Célébration glacée de Noël, concert Bryn Terfel pour le Met Live à la Brecon Cathedral
Il ne s'agit donc pas d'un récital d'opéra ou de mélodie mais plutôt une suite d'arrangements de chansons populaires (“O Tannenbaum”, “Silent night” et des mélodies en gallois), de musique traditionnelle et de quelques grands tubes du répertoire sacré appropriés au temps de l'Avent ("Minuit Chrétien", "Adeste, Fideles" ou encore l'Ave Maria de Schubert). Un programme hétéroclite dont l’unité repose sur la personnalité et le charisme de Bryn Terfel. Le chanteur est entouré d'un ténor (Trystan Llyr Griffiths) et d'une soprano (Natalya Romaniw), tous les deux jeunes et gallois. Le concert est filmé avec les moyens luxueux du Met dans la Brecon Cathedral près de Cardiff : les caméras tournoient de près autour des chanteurs installés sur un podium le tout éclairé à la bougie. Ils sont accompagnés d'un piano, d'une harpe et de trois musiciens traditionnels qui viennent varier les atmosphères selon le type de musique.
La soprano Christine Goerke, qui présente la série de retransmissions, décrit le baryton comme l’un des plus grands Wotan de tous les temps. Le concert ne permet pas vraiment d'en juger car c'est avec une voix de crooner très proche du micro, que le baryton ouvre le programme en chantant Guardian Angel de Robat Arwyn accompagné par le pianiste (de Cardiff) Jeffrey Howard d'un son plutôt sirupeux. Le timbre du chanteur s'épanouit néanmoins, montrant qu'il n’a pas vieilli : il est toujours viril et un peu engorgé, dur par moments mais avec de grandes réserves de puissance et capable de s'alléger soudainement. Avec le temps, les graves sont un peu écrasés et laissent voir venir une légère instabilité sur certaines notes tenues, d'autant que dans ce répertoire sucré de Noël, la voix ne peut pas déployer beaucoup de charme ni d’élégance. Le chanteur est cependant un musicien intelligent qui parvient à animer la soirée par son attention aux mots ainsi que par sa présence sympathique et sobre. La romance à l’étoile de Tannhäuser, chantée comme un Lied, rappelle surtout quel chanteur le baryton peut être à l’opéra.
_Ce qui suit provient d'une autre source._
(* ===== verification/Task.v ===== *)
(** * Tasks (include/storage_engine/task.h)

    A [Task] is a coroutine that starts when it is run or awaited. [run] starts the body on
    the calling thread and waits for it; another thread (the executor's completion thread,
    the writer thread) may resume the body and bring it to its end. The model follows the
    two threads through the accesses they make to the promise. *)

From stdpp Require Import relations.
From S2P Require Import Prelude.

Section Task.
Context {T Exn : Type}.

(** ** The promise and the task *)

Record promise_type := mkPromise {
  value_ : option T;
  exception_ : option Exn;
  continuation_ : option Z;
  completed_ : bool;
}.

Definition promise_new : promise_type := mkPromise None None None false.

Definition return_value (p : promise_type) (v : T) : promise_type :=
  mkPromise (Some v) (exception_ p) (continuation_ p) (completed_ p).
Definition unhandled_exception (p : promise_type) (e : Exn) : promise_type :=
  mkPromise (value_ p) (Some e) (continuation_ p) (completed_ p).
Definition set_completed (p : promise_type) : promise_type :=
  mkPromise (value_ p) (exception_ p) (continuation_ p) true.
Definition set_continuation (p : promise_type) (c : Z) : promise_type :=
  mkPromise (value_ p) (exception_ p) (Some c) (completed_ p).

(** [takeResult]: the exception, or the value; [None] is an access to an empty optional. *)
Definition takeResult (p : promise_type) : option (T + Exn) :=
  match exception_ p with
  | Some e => Some (inr e)
  | None => inl <$> value_ p
  end.

(** [Task::Awaiter]: whether to suspend, and what runs next if it does ([true]: the task). *)
Definition Awaiter_await_ready (p : promise_type) : bool := completed_ p.
Definition Awaiter_await_suspend (p : promise_type) (started : bool) (c : Z) : promise_type * bool * bool :=
  (set_continuation p c, true, negb started).

(** ** The threads *)

(** The thread that runs or awaits the task, and another one. *)
Inductive thread := Caller | Other.

Inductive body_pc :=
  | BNew
  | BRunning (t : thread)
  | BSuspended
  (** [final_suspend]: to set [completed_]; to notify; to read [continuation_]; suspended. *)
  | BFinal (t : thread)
  | BNotify (t : thread)
  | BTransfer (t : thread)
  | BEnd.

Inductive caller_pc :=
  | CNew
  (** In [handle_.resume()]; in [wait], about to look or asleep; past it; with the result. *)
  | CStart
  | CWait (asleep : bool)
  | CTake
  (** Suspended in [co_await], to be resumed with its handle; resumed. *)
  | CAwait (c : Z)
  | CResumed
  | CHave (r : T + Exn)
  (** Returned; the task is destroyed. *)
  | CReturned (r : T + Exn).

Record TaskSys := mkTask {
  t_promise : promise_type;
  t_started : bool;
  t_alive : bool;
  t_body : body_pc;
  t_caller : caller_pc;
  (** What the body ended with, and the handles resumed after it. *)
  t_outcome : option (T + Exn);
  t_resumed : list Z;
}.

Definition Task_new : TaskSys := mkTask promise_new false true BNew CNew None [].

(** The caller's thread comes back from [resume] when the body leaves it. *)
Definition leave (t : thread) (c : caller_pc) : caller_pc :=
  match t, c with Caller, CStart => CWait false | _, c => c end.

Definition wake (c : caller_pc) : caller_pc := match c with CWait _ => CWait false | c => c end.

Inductive tstep : TaskSys -> TaskSys -> Prop :=
  (** [run]: [start]. *)
  | Run p al o rs : tstep (mkTask p false al BNew CNew o rs) (mkTask p true al (BRunning Caller) CStart o rs)
  (** [co_await]: [await_ready], [await_suspend], and the transfer to the task. *)
  | Await p p' al c o rs : Awaiter_await_ready p = false -> Awaiter_await_suspend p false c = (p', true, true) ->
      tstep (mkTask p false al BNew CNew o rs) (mkTask p' true al (BRunning Caller) (CAwait c) o rs)
  (** The body. *)
  | Suspend p st al t c o rs : tstep (mkTask p st al (BRunning t) c o rs) (mkTask p st al BSuspended (leave t c) o rs)
  | Resume p st al c o rs : tstep (mkTask p st al BSuspended c o rs) (mkTask p st al (BRunning Other) c o rs)
  | Return p st al t c v o rs :
      tstep (mkTask p st al (BRunning t) c o rs) (mkTask (return_value p v) st al (BFinal t) c (Some (inl v)) rs)
  | Throw p st al t c e o rs :
      tstep (mkTask p st al (BRunning t) c o rs) (mkTask (unhandled_exception p e) st al (BFinal t) c (Some (inr e)) rs)
  (** [FinalAwaiter::await_suspend]. *)
  | Complete p st al t c o rs : tstep (mkTask p st al (BFinal t) c o rs) (mkTask (set_completed p) st al (BNotify t) c o rs)
  | NotifyAll p st al t c o rs : tstep (mkTask p st al (BNotify t) c o rs) (mkTask p st al (BTransfer t) (wake c) o rs)
  | Transfer p st al t c o rs : tstep (mkTask p st al (BTransfer t) c o rs)
      (mkTask p st al BEnd
        (match continuation_ p, c with Some _, CAwait _ => CResumed | _, c => leave t c end) o
        (rs ++ option_list (continuation_ p)))
  (** [run]: [wait], [takeResult], the destructor. *)
  | WaitSleep p st al b o rs : completed_ p = false ->
      tstep (mkTask p st al b (CWait false) o rs) (mkTask p st al b (CWait true) o rs)
  | WaitSpurious p st al b o rs : tstep (mkTask p st al b (CWait true) o rs) (mkTask p st al b (CWait false) o rs)
  | WaitDone p st al b o rs : completed_ p = true ->
      tstep (mkTask p st al b (CWait false) o rs) (mkTask p st al b CTake o rs)
  | Take p st al b c r o rs : c = CTake \/ c = CResumed -> takeResult p = Some r ->
      tstep (mkTask p st al b c o rs) (mkTask p st al b (CHave r) o rs)
  | Destroy p st al b r o rs : tstep (mkTask p st al b (CHave r) o rs) (mkTask p st false b (CReturned r) o rs).

(** ** Invariants *)

Definition ending (b : body_pc) : bool := match b with BFinal _ | BNotify _ | BTransfer _ | BEnd => true | _ => false end.
Definition past_completed (b : body_pc) : bool := match b with BNotify _ | BTransfer _ | BEnd => true | _ => false end.
Definition to_notify (b : body_pc) : bool := match b with BNotify _ => true | _ => false end.

(** The caller waits inside [resume] exactly while its thread runs the body. *)
Definition on_caller (b : body_pc) : bool :=
  match b with BRunning Caller | BFinal Caller | BNotify Caller | BTransfer Caller => true | _ => false end.

Record task_inv (s : TaskSys) : Prop := {
  ti_outcome : if ending (t_body s) then t_outcome s = takeResult (t_promise s) /\ is_Some (t_outcome s)
    else t_outcome s = None /\ value_ (t_promise s) = None /\ exception_ (t_promise s) = None;
  ti_completed : completed_ (t_promise s) = past_completed (t_body s);
  ti_fresh : t_caller s = CNew -> t_started s = false /\ t_body s = BNew /\ continuation_ (t_promise s) = None /\ t_resumed s = [];
  ti_start : t_caller s = CStart -> on_caller (t_body s) = true;
  ti_wait : forall a, t_caller s = CWait a -> on_caller (t_body s) = false /\ t_body s <> BNew;
  ti_sleeping : t_caller s = CWait true -> past_completed (t_body s) = false \/ to_notify (t_body s) = true;
  ti_await : forall c, t_caller s = CAwait c -> continuation_ (t_promise s) = Some c /\ t_resumed s = [] /\ t_body s <> BEnd;
  ti_resumed : t_caller s = CResumed -> t_body s = BEnd;
  ti_past : match t_caller s with CTake | CHave _ | CReturned _ => completed_ (t_promise s) = true /\ on_caller (t_body s) = false
    | _ => True end;
  ti_result : match t_caller s with CHave r | CReturned r => t_outcome s = Some r | _ => True end;
  ti_once : t_resumed s = match t_body s with BEnd => option_list (continuation_ (t_promise s)) | _ => [] end;
  ti_alive : t_alive s = match t_caller s with CReturned _ => false | _ => true end;
}.

Lemma task_inv_new : task_inv Task_new.
Proof. split; cbn; try done. Qed.

Lemma task_inv_step s s' : task_inv s -> tstep s s' -> task_inv s'.
Proof.
  intros Hi Hs. destruct Hs; destruct Hi as [H1 H2 H3 H4 H5 H6 H7 H8 H9 H10 Honce H11]; cbn in *.
  all: try (unfold Awaiter_await_suspend in *; simplify_eq/=).
  all: try match goal with H : _ = CTake \/ _ |- _ => destruct H; subst end.
  all: try destruct (continuation_ p) eqn:Ec.
  all: try destruct t; try destruct c; cbn in *.
  all: split; cbn; intros; simplify_eq/=; try done.
  all: repeat match goal with
    | H : ?x = ?x -> _ |- _ => specialize (H eq_refl)
    | H : forall a, ?f ?x = ?f a -> _ |- _ => specialize (H x eq_refl)
    | H : _ /\ _ |- _ => destruct H
    end; unfold takeResult in *; cbn in *; simplify_eq/=; try (repeat split; done || congruence || auto).
  all: try match goal with H : exception_ _ = None |- _ => by rewrite H end.
  all: try (left; congruence); try (destruct b; cbn in *; intuition congruence).
  all: try match goal with H : continuation_ _ = _ |- _ => by rewrite H end; intuition congruence.
Qed.

Lemma task_reachable_inv s : rtc tstep Task_new s -> task_inv s.
Proof. revert s. apply (rtc_ind_r task_inv); [apply task_inv_new|]. eauto using task_inv_step. Qed.

(** C29: [run] and [co_await] give back what the body ended with. Whatever threads the body
    runs on and however they interleave, a caller that has a result has the value the body
    returned or the exception it threw, a caller about to take one finds it in the promise,
    and the body has set [completed_] by then. *)
Theorem task_result_is_outcome s : rtc tstep Task_new s ->
  match t_caller s with
  | CHave r | CReturned r => t_outcome s = Some r
  | CTake | CResumed => completed_ (t_promise s) = true /\ takeResult (t_promise s) = t_outcome s /\ is_Some (t_outcome s)
  | _ => True
  end.
Proof.
  intros Hr. apply task_reachable_inv in Hr as [H1 H2 _ _ _ _ _ H8 H9 H10 _ _].
  destruct (t_caller s); try done.
  - destruct H9 as [H9 _]. rewrite H2 in H9. destruct (t_body s); try done; cbn in *; destruct H1 as [-> ?]; auto.
  - rewrite (H8 eq_refl) in *. cbn in *. destruct H1 as [-> ?]. auto.
Qed.


(** The body's last accesses to the promise, after it has set [completed_]. *)
Definition touches_promise (s : TaskSys) : bool :=
  match t_body s with BNotify _ | BTransfer _ => true | _ => false end.

(** A task whose body ends on the calling thread, or that is awaited, is not destroyed
    under the body: only another thread can be left with a destroyed promise. *)
Theorem task_destroyed_only_under_other s : rtc tstep Task_new s -> t_alive s = false -> touches_promise s = true ->
  t_body s = BNotify Other \/ t_body s = BTransfer Other.
Proof.
  intros Hr Ha Ht. apply task_reachable_inv in Hr as [_ _ _ _ _ _ _ _ H9 _ _ H11]. rewrite Ha in H11.
  destruct (t_caller s); try done. destruct H9 as [_ H9]. unfold touches_promise in Ht.
  destruct (t_body s) as [| | |[]|[]|[]|]; auto; done.
Qed.

End Task.
Arguments promise_type : clear implicits.
Arguments TaskSys : clear implicits.

Lemma run_in_use : exists s : TaskSys Z Z, rtc tstep Task_new s /\ t_alive s = false /\ touches_promise s = true.
Proof.
  eexists. split.
  - eapply rtc_l; [apply Run|]. eapply rtc_l; [apply Suspend|]. eapply rtc_l; [apply Resume|].
    eapply rtc_l; [apply (Return _ _ _ _ _ 7)|]. eapply rtc_l; [apply Complete|].
    eapply rtc_l; [by apply WaitDone|]. eapply rtc_l; [eapply Take; [by left|reflexivity]|].
    eapply rtc_l; [apply Destroy|]. apply rtc_refl.
  - done.
Qed.

(** C37: [run] can destroy the coroutine while its body still uses it. The thread that ends
    the body sets [completed_], the caller, which was not asleep or woke by itself, sees
    it, takes the result and destroys the task, and then the first thread notifies on the
    destroyed condition variable and reads the destroyed [continuation_]. *)
Theorem run_destroys_promise_in_use :
  exists s : TaskSys Z Z, rtc tstep Task_new s /\ t_alive s = false /\ touches_promise s = true.
Proof. exact run_in_use. Qed.

(** ** Examples *)

(** The body returns on the calling thread. *)
Lemma task_runs_here :
  exists s : TaskSys Z Z, rtc tstep Task_new s /\ t_body s = BEnd /\ t_caller s = CReturned (inl 7) /\ t_alive s = false.
Proof.
  eexists. split.
  - eapply rtc_l; [apply Run|]. eapply rtc_l; [apply (Return _ _ _ _ _ 7)|]. eapply rtc_l; [apply Complete|].
    eapply rtc_l; [apply NotifyAll|]. eapply rtc_l; [apply Transfer|]. eapply rtc_l; [by apply WaitDone|].
    eapply rtc_l; [eapply Take; [by left|reflexivity]|]. eapply rtc_l; [apply Destroy|]. apply rtc_refl.
  - done.
Qed.

Lemma task_result_is_outcome_witness : exists s : TaskSys Z Z, t_outcome s = Some (inl 7).
Proof.
  destruct task_runs_here as (s & Hr & _ & Hc & _). exists s. pose proof (task_result_is_outcome s Hr) as H.
  rewrite Hc in H. exact H.
Defined.


Lemma task_destroyed_only_under_other_witness :
  exists s : TaskSys Z Z, t_body s = BNotify Other \/ t_body s = BTransfer Other.
Proof.
  destruct run_in_use as (s & Hr & Ha & Ht). exists s. apply (task_destroyed_only_under_other s Hr Ha Ht).
Defined.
Trystan Llyr Griffiths quant à lui est un ténor à la voix sombre et efficace, plus ronde que brillante, qui chante l'arrangement en latin de l'Avec Maria de Schubert avec facilité mais sans grandes nuances. Natalya Romaniw à l’inverse capte l'attention par sa voix chaude et épaisse qui semble puissante à travers les micros. Le medium est un peu sourd mais le froid est peut-être en cause (les chanteurs dégagent même de la buée en chantant). Sa version anglaise de “Minuit chrétien” est généreuse avec quelque chose de tranchant dans le son qui impressionne sans que la musicalité ne fasse défaut. La franchise de l’interprétation et la beauté de la voix ressortent dans un concert sans grande prouesse vocale.
Les musiciens gaéliques du groupe Galan qui complètent le programme passent d’un instrument à l’autre avec facilité et ils apportent une touche d’originalité aux concerts du Met. Néanmoins leurs interventions semblent un peu longues ou hors de propos comme les variations sur “O Tannenbaum” (de Carlos Salzedo) par Hannah Stone à la harpe, manifestement très concentrée. En somme le spectacle reste partagé entre l’aspect gargantuesque et généreux du baryton d'une part, et le côté lisse sophistiqué du Met d'autre part, entre des voix opératiques et des musiciens traditionnels, entre l’atmosphère chaleureuse d’un pub et celle glacée de la grande église. Bryn Terfel tente, tant bien que mal, de faire le lien par ses interventions où il s’adresse au téléspectateur avec sa belle voix parlée mais ses coups d’œil sur le prompteur et le silence du lieu transforment son discours en grandes phrases attendues.